Mental health issues may also correspond with a higher risk of addiction. Research suggests that people with mental health conditions may be more likely to abuse mind-altering substances. Some researchers believe that those with a mental health diagnosis, such as schizophrenia or attention deficit hyperactivity disorder, are more likely to turn to illicit drugs to “self-treat” their disorder.
Does increased risk of addiction lie within our DNA?
There is much debate in the current medical community as to whether addiction is a choice or a disease, and whether low dopamine might be a contributing cause for addiction. Some in the addiction medicine community believe that certain people are more genetically predisposed to addiction, suggesting that a person’s likelihood of addiction lies within their DNA. Every individual responds to substances differently. For example, some people become intoxicated very easily, while others can withstand higher amounts of alcohol before getting drunk. Differences like these may be influenced by variations in genetic makeup.
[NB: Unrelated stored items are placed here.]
(* ===== verification/GenDecode.v ===== *)
(** * The engine host: the batch of a plain step *)

From Stdlib Require Import ZArith Lia.
From stdpp Require Import base list strings option gmap.
From S2P Require Import Prelude Float StrUtil StopScan Engine GenOps GenLoop GenStep GenRef.

Open Scope nat_scope.

(** The tokens a batch adds to a sequence. *)
Definition toks_of (s : SeqId) (b : Batch) : list Token := e_token <$> filter (λ e, e_seq e = s) b.

Lemma toks_of_app s a b : toks_of s (a ++ b) = toks_of s a ++ toks_of s b.
Proof. unfold toks_of. by rewrite filter_app, fmap_app. Qed.
Lemma toks_of_cons s e b : toks_of s (e :: b) = (if decide (e_seq e = s) then [e_token e] else []) ++ toks_of s b.
Proof. unfold toks_of. rewrite filter_cons. by case_decide. Qed.
Lemma toks_of_other s b : (∀ e, e ∈ b → e_seq e ≠ s) → toks_of s b = [].
Proof.
  induction b as [|e b IH]; intros He; [done|]. rewrite toks_of_cons. rewrite decide_False by (apply He; set_solver).
  apply IH. set_solver.
Qed.

(** What a decoded batch leaves in the KV memory, and its rows. *)
Lemma decode_entries_spec b kv rows kv' rows' :
  decode_entries (kv, rows) b = Some (kv', rows') →
  (∀ s, kv_of kv' s = kv_of kv s ++ toks_of s b) ∧
  (∀ i e, b !! i = Some e → e_logits e = true →
     rows' !! (length rows + i) = Some (Some (Real (kv_of kv (e_seq e) ++ toks_of (e_seq e) (take (S i) b))))) ∧
  (∃ more, rows' = rows ++ more).
Proof.
  revert kv rows. induction b as [|e b IH]; intros kv rows Hd; cbn [decode_entries] in Hd.
  - injection Hd as <- <-. split_and!.
    + intros s. unfold toks_of. simpl. by rewrite app_nil_r.
    + intros i e Hi. by rewrite lookup_nil in Hi.
    + exists []. by rewrite app_nil_r.
  - destruct (decode_entry (kv, rows) e) as [[kv1 rows1]|] eqn:Ed; [|discriminate Hd].
    change (decode_entries (kv1, rows1) b = Some (kv', rows')) in Hd.
    unfold decode_entry in Ed. destruct (_ =? _); [|discriminate Ed]. injection Ed as <- <-.
    destruct (IH _ _ Hd) as (H1 & H2 & more & H3). split_and!.
    + intros s. rewrite H1, kv_of_insert, toks_of_cons. repeat case_decide; try congruence; subst; try done.
      by rewrite <- app_assoc.
    + intros [|i] e' Hi Hl; simpl in Hi.
      * injection Hi as ->. rewrite Nat.add_0_r. rewrite H3, <- app_assoc. rewrite lookup_app_r by lia.
        rewrite Nat.sub_diag. simpl. rewrite Hl. unfold toks_of. rewrite take_0.
        rewrite filter_cons_True by done. done.
      * specialize (H2 i e' Hi Hl). rewrite length_app in H2. simpl in H2.
        replace (length rows + S i) with (length rows + 1 + i) by lia. rewrite H2. do 3 f_equal.
        simpl. rewrite toks_of_cons, kv_of_insert. repeat case_decide; try congruence; subst; try done.
        rewrite <- app_assoc. congruence.
    + exists ([if e_logits e then Some (Real (kv_of kv (e_seq e) ++ [e_token e])) else None] ++ more).
      rewrite H3. by rewrite <- app_assoc.
Qed.

Section build.
Context {E : Engine}.
Variable cfg : HostCfg.

Lemma push_Some b e i b' : push cfg b e = Some (i, b') → i = length b ∧ b' = b ++ [e].
Proof. unfold push, batch_push. destruct (_ && _); [|done]. by intros [= <- <-]. Qed.

(** ** Decodes *)
Definition decodable (g : ActiveGen) (p : PendingTok) : Prop :=
  paused g = false ∧ prefilling g = false ∧ g_pending g = Some p.

Record decodes_of (i : nat) (active : list ActiveGen) (b : Batch) (bs : Batch) (dl : list (nat * nat)) : Prop := {
  do_in : ∀ k index, (k, index) ∈ dl → ∃ k' g p, k = i + k' ∧ active !! k' = Some g ∧ decodable g p
            ∧ toks_of (g_seq g) bs = [pending_tok p]
            ∧ ∃ m, index = length b + m ∧ bs !! m = Some (MkEntry (pending_tok p) (g_kv_len g) (g_seq g) true)
                   ∧ toks_of (g_seq g) (take (S m) bs) = [pending_tok p];
  do_out : ∀ k g, active !! k = Some g → i + k ∉ dl.*1 → toks_of (g_seq g) bs = [];
  do_nodup : NoDup dl.*1;
  do_seqs : ∀ e, e ∈ bs → ∃ g, g ∈ active ∧ e_seq e = g_seq g }.

Lemma decodes_skip i g active b bs dl :
  g_seq g ∉ (g_seq <$> active) → decodes_of (S i) active b bs dl → decodes_of i (g :: active) b bs dl.
Proof.
  intros Hn [D1 D2 D3 D4]. split; [| |done|].
  - intros k index Hin. destruct (D1 _ _ Hin) as (k' & g' & p & -> & Hl & H). exists (S k'), g', p. split_and!; [lia|done|apply H..].
  - intros [|k] g' Hl Hk; simpl in Hl.
    + injection Hl as <-. apply toks_of_other. intros e He. destruct (D4 e He) as (g' & Hg' & ->). intros Heq.
      apply Hn. rewrite <- Heq. by apply list_elem_of_fmap_2.
    + apply (D2 k); [done|]. by replace (S i + k) with (i + S k) by lia.
  - intros e He. destruct (D4 e He) as (g' & ? & ?). exists g'. split; [set_solver|done].
Qed.

Lemma decodes_take i g active b bs dl p :
  g_seq g ∉ (g_seq <$> active) → decodable g p →
  decodes_of (S i) active (b ++ [MkEntry (pending_tok p) (g_kv_len g) (g_seq g) true]) bs dl →
  decodes_of i (g :: active) b (MkEntry (pending_tok p) (g_kv_len g) (g_seq g) true :: bs) ((i, length b) :: dl).
Proof.
  intros Hn Hdec [D1 D2 D3 D4]. set (e := MkEntry _ _ _ _).
  assert (Hno : toks_of (g_seq g) bs = []).
  { apply toks_of_other. intros e' He. destruct (D4 e' He) as (g' & Hg' & ->). intros Heq.
    apply Hn. rewrite <- Heq. by apply list_elem_of_fmap_2. }
  assert (Hlow : ∀ k index, (k, index) ∈ dl → i < k).
  { intros k index Hin. destruct (D1 _ _ Hin) as (k' & _ & _ & -> & _). lia. }
  assert (Hoth : ∀ g', g' ∈ active → g_seq g ≠ g_seq g') by (intros g' ? Heq; apply Hn; rewrite Heq; by apply list_elem_of_fmap_2).
  split.
  - intros k index Hin. apply elem_of_cons in Hin as [Heq|Hin].
    + injection Heq as -> ->. exists 0, g, p. split_and!; [lia|done|done| |].
      * rewrite toks_of_cons, Hno. rewrite decide_True by done. done.
      * exists 0. split_and!; [lia|done|]. simpl. rewrite toks_of_cons. rewrite decide_True by done. by rewrite take_0.
    + destruct (D1 _ _ Hin) as (k' & g' & p' & -> & Hl & Hd & Ht & m & -> & Hm & Htm).
      assert (g_seq g ≠ g_seq g') by (apply Hoth; by eapply list_elem_of_lookup_2).
      exists (S k'), g', p'. split_and!; [lia|done|done| |].
      * rewrite toks_of_cons, Ht. by rewrite decide_False.
      * exists (S m). rewrite length_app. simpl. split_and!; [lia|done|]. rewrite toks_of_cons, Htm. by rewrite decide_False.
  - intros [|k] g' Hl Hk; simpl in Hl.
    + injection Hl as <-. exfalso. apply Hk. simpl. rewrite Nat.add_0_r. set_solver.
    + rewrite toks_of_cons, decide_False by (simpl; apply Hoth; by eapply list_elem_of_lookup_2). simpl.
      apply (D2 k); [done|]. intros Hin. apply Hk. simpl. replace (i + S k) with (S i + k) by lia. set_solver.
  - simpl. apply NoDup_cons. split; [|done]. intros Hin. apply list_elem_of_fmap in Hin as ([k index] & -> & Hin).
    apply Hlow in Hin. simpl in Hin. lia.
  - intros e' He. apply elem_of_cons in He as [->|He]; [exists g; split; [set_solver|done]|].
    destruct (D4 _ He) as (g' & ? & ?). exists g'. split; [set_solver|done].
Qed.

Lemma build_decodes_spec active i b ds :
  NoDup (g_seq <$> active) →
  match build_decodes cfg i active b ds with
  | inr (b', ds') => ∃ bs dl, b' = b ++ bs ∧ ds' = ds ++ dl ∧ decodes_of i active b bs dl
  | inl k => ∃ k' g, k = i + k' ∧ active !! k' = Some g ∧ paused g = false
  end.
Proof.
  revert i b ds. induction active as [|g active IH]; intros i b ds Hn; cbn [build_decodes].
  - exists [], []. rewrite !app_nil_r. split_and!; [done|done|]. split; try set_solver. apply NoDup_nil_2.
  - apply NoDup_cons in Hn as [Hng Hn].
    assert (Hskip : match build_decodes cfg (S i) active b ds with
      | inr (b', ds') => ∃ bs dl, b' = b ++ bs ∧ ds' = ds ++ dl ∧ decodes_of i (g :: active) b bs dl
      | inl k => ∃ k' g', k = i + k' ∧ (g :: active) !! k' = Some g' ∧ paused g' = false end).
    { specialize (IH (S i) b ds Hn). destruct (build_decodes cfg (S i) active b ds) as [k|[b' ds']].
      - destruct IH as (k' & g' & -> & ? & ?). exists (S k'), g'. split_and!; [lia|done|done].
      - destruct IH as (bs & dl & -> & -> & H). exists bs, dl. split_and!; [done|done|]. by apply decodes_skip. }
    destruct (paused g || prefilling g) eqn:Ep; [done|]. apply orb_false_iff in Ep as [Ep1 Ep2].
    destruct (g_pending g) as [p|] eqn:Epp; [|done]. clear Hskip.
    destruct (push cfg b _) as [[index b1]|] eqn:Epush; [|by exists 0, g; rewrite Nat.add_0_r].
    apply push_Some in Epush as [-> ->]. specialize (IH (S i) (b ++ [MkEntry (pending_tok p) (g_kv_len g) (g_seq g) true]) (ds ++ [(i, length b)]) Hn).
    destruct (build_decodes cfg (S i) active _ _) as [k|[b' ds']].
    + destruct IH as (k' & g' & -> & ? & ?). exists (S k'), g'. split_and!; [lia|done|done].
    + destruct IH as (bs & dl & -> & -> & H). eexists _, _. rewrite <- !app_assoc. split_and!; [done|done|].
      by apply decodes_take.
Qed.

(** ** Prefill *)
Lemma push_chunk_spec g toks b j tl b' tl' :
  push_chunk cfg b g j toks tl = Some (b', tl') →
  ∃ bs, b' = b ++ bs ∧ length bs = length toks ∧ (∀ e, e ∈ bs → e_seq e = g_seq g) ∧ toks_of (g_seq g) bs = toks
    ∧ (toks ≠ [] → g_prefill_done g + j + length toks = length (g_prefix g) →
       ∃ index e, tl' = Some index ∧ S index = length b' ∧ b' !! index = Some e ∧ e_logits e = true ∧ e_seq e = g_seq g).
Proof.
  revert b j tl. induction toks as [|t toks IH]; intros b j tl Hp; cbn [push_chunk] in Hp.
  - injection Hp as <- <-. exists []. rewrite app_nil_r. split_and!; try done. set_solver.
  - destruct (push cfg b _) as [[index b1]|] eqn:Epush; [|discriminate Hp]. apply push_Some in Epush as [-> ->].
    cbn in Hp. destruct (IH _ _ _ Hp) as (bs & Hb & Hlen & Hseq & Htoks & Htail). rewrite <- app_assoc in Hb.
    eexists. split; [exact Hb|]. split_and!.
    + simpl. lia.
    + intros e He. simpl in He. apply elem_of_cons in He as [->|He]; [done|by apply Hseq].
    + simpl. rewrite toks_of_cons, decide_True, Htoks by done. done.
    + intros _ Hend. simpl in Hend. destruct toks as [|t' toks].
      * simpl in Hend. cbn [push_chunk] in Hp. injection Hp as <- <-.
        replace (g_prefill_done g + j + 1 =? length (g_prefix g)) with true by (symmetry; apply Nat.eqb_eq; lia).
        eexists _, _. split_and!; [done|rewrite length_app; simpl; lia| | |].
        -- by apply list_lookup_middle.
        -- done.
        -- done.
      * apply Htail; [done|]. simpl in *. lia.
Qed.

Record prefill_of (i : nat) (active : list ActiveGen) (b : Batch) (b' : Batch) (pf : Prefill) : Prop := {
  pr_gen : ∃ k g bs, pf_index pf = i + k ∧ active !! k = Some g ∧ paused g = false ∧ prefilling g = true
    ∧ b' = b ++ bs ∧ (∀ e, e ∈ bs → e_seq e = g_seq g)
    ∧ g_prefill_done g + pf_chunk pf ≤ length (g_prefix g) ∧ 0 < pf_chunk pf
    ∧ toks_of (g_seq g) bs = take (pf_chunk pf) (drop (g_prefill_done g) (g_prefix g))
    ∧ (g_prefill_done g + pf_chunk pf = length (g_prefix g) →
       ∃ index e, pf_tail pf = Some index ∧ S index = length b' ∧ b' !! index = Some e ∧ e_logits e = true
                  ∧ e_seq e = g_seq g) }.

Lemma build_prefill_spec active i b :
  match build_prefill cfg i active b with
  | inr (b', None) => b' = b
  | inr (b', Some pf) => prefill_of i active b b' pf
  | inl k => ∃ k' g, k = i + k' ∧ active !! k' = Some g ∧ paused g = false
  end.
Proof.
  revert i. induction active as [|g active IH]; intros i; cbn [build_prefill]; [done|].
  destruct (paused g || negb (prefilling g)) eqn:Ep.
  - specialize (IH (S i)). destruct (build_prefill cfg (S i) active b) as [k|[b' [pf|]]]; [| |done].
    + destruct IH as (k' & g' & -> & ? & ?). exists (S k'), g'. split_and!; [lia|done|done].
    + destruct IH as [(k & g' & bs & Hk & H)]. split. exists (S k), g', bs. split; [lia|done].
  - apply orb_false_iff in Ep as [Ep1 Ep2]. apply negb_false_iff in Ep2.
    destruct (n_batch cfg - length b =? 0) eqn:Espace; [done|]. apply Nat.eqb_neq in Espace.
    pose proof Ep2 as Hpf. unfold prefilling in Hpf. apply Nat.ltb_lt in Hpf.
    set (stop := min _ _). assert (g_prefill_done g < stop ≤ length (g_prefix g)) by lia.
    destruct (push_chunk _ _ _ _ _ _) as [[b' tl]|] eqn:Echunk; [|by exists 0, g; rewrite Nat.add_0_r].
    destruct (push_chunk_spec _ _ _ _ _ _ _ Echunk) as (bs & -> & Hlen & Hseq & Htoks & Htail).
    assert (Hl : length (take (stop - g_prefill_done g) (drop (g_prefill_done g) (g_prefix g))) = stop - g_prefill_done g).
    { rewrite length_take, length_drop. lia. }
    split. exists 0, g, bs. simpl. split_and!; try done; try lia.
    intros Hend. apply Htail; [|lia]. intros Hnil. rewrite Hnil in Hl. simpl in Hl. lia.
Qed.
End build.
Genetic variants associated with these types of responses are central to the argument for the “genetic predisposition to addiction” theory. This theory suggests that substance abuse can run in families because of an underlying inherited component.
Symptoms of Low Dopamine
It is obvious that dopamine plays a major role in how humans behave. Low amounts of this neurotransmitter can negatively impact a person’s quality of life. Dopamine levels impact mood regulation, muscle movement, sleep patterns, ability to store and recall memories, concentration, appetite, and ability to express self-control. When there is an imbalance in this chemical, a person cannot function at an optimal level.
Possible symptoms of low dopamine may include but are not limited to:
- Aches and pains
- Difficulty swallowing
- Muscle spasms
- Stiffness/difficulty moving
- Loss of balance
- Disturbed sleep patterns (such as insomnia or excessive sleeping)
It is important to note that everyone is different and may not exhibit the same symptoms. If you suspect you or someone you care for may have a dopamine deficiency, there are many ways your healthcare provider can help.
Neurotransmitter testing can identify specific biochemical imbalances. A neurotransmitter panel can check the levels of brain chemicals such as dopamine, serotonin, GABA, glutamate, epinephrine, and norepinephrine.
An astute doctor will most likely run a series of tests to accurately gauge any deficiencies you may have. Neurotransmitters are one of the principal factors that can impact your life. With the help of a knowledgeable healthcare team, you can regain control of your health.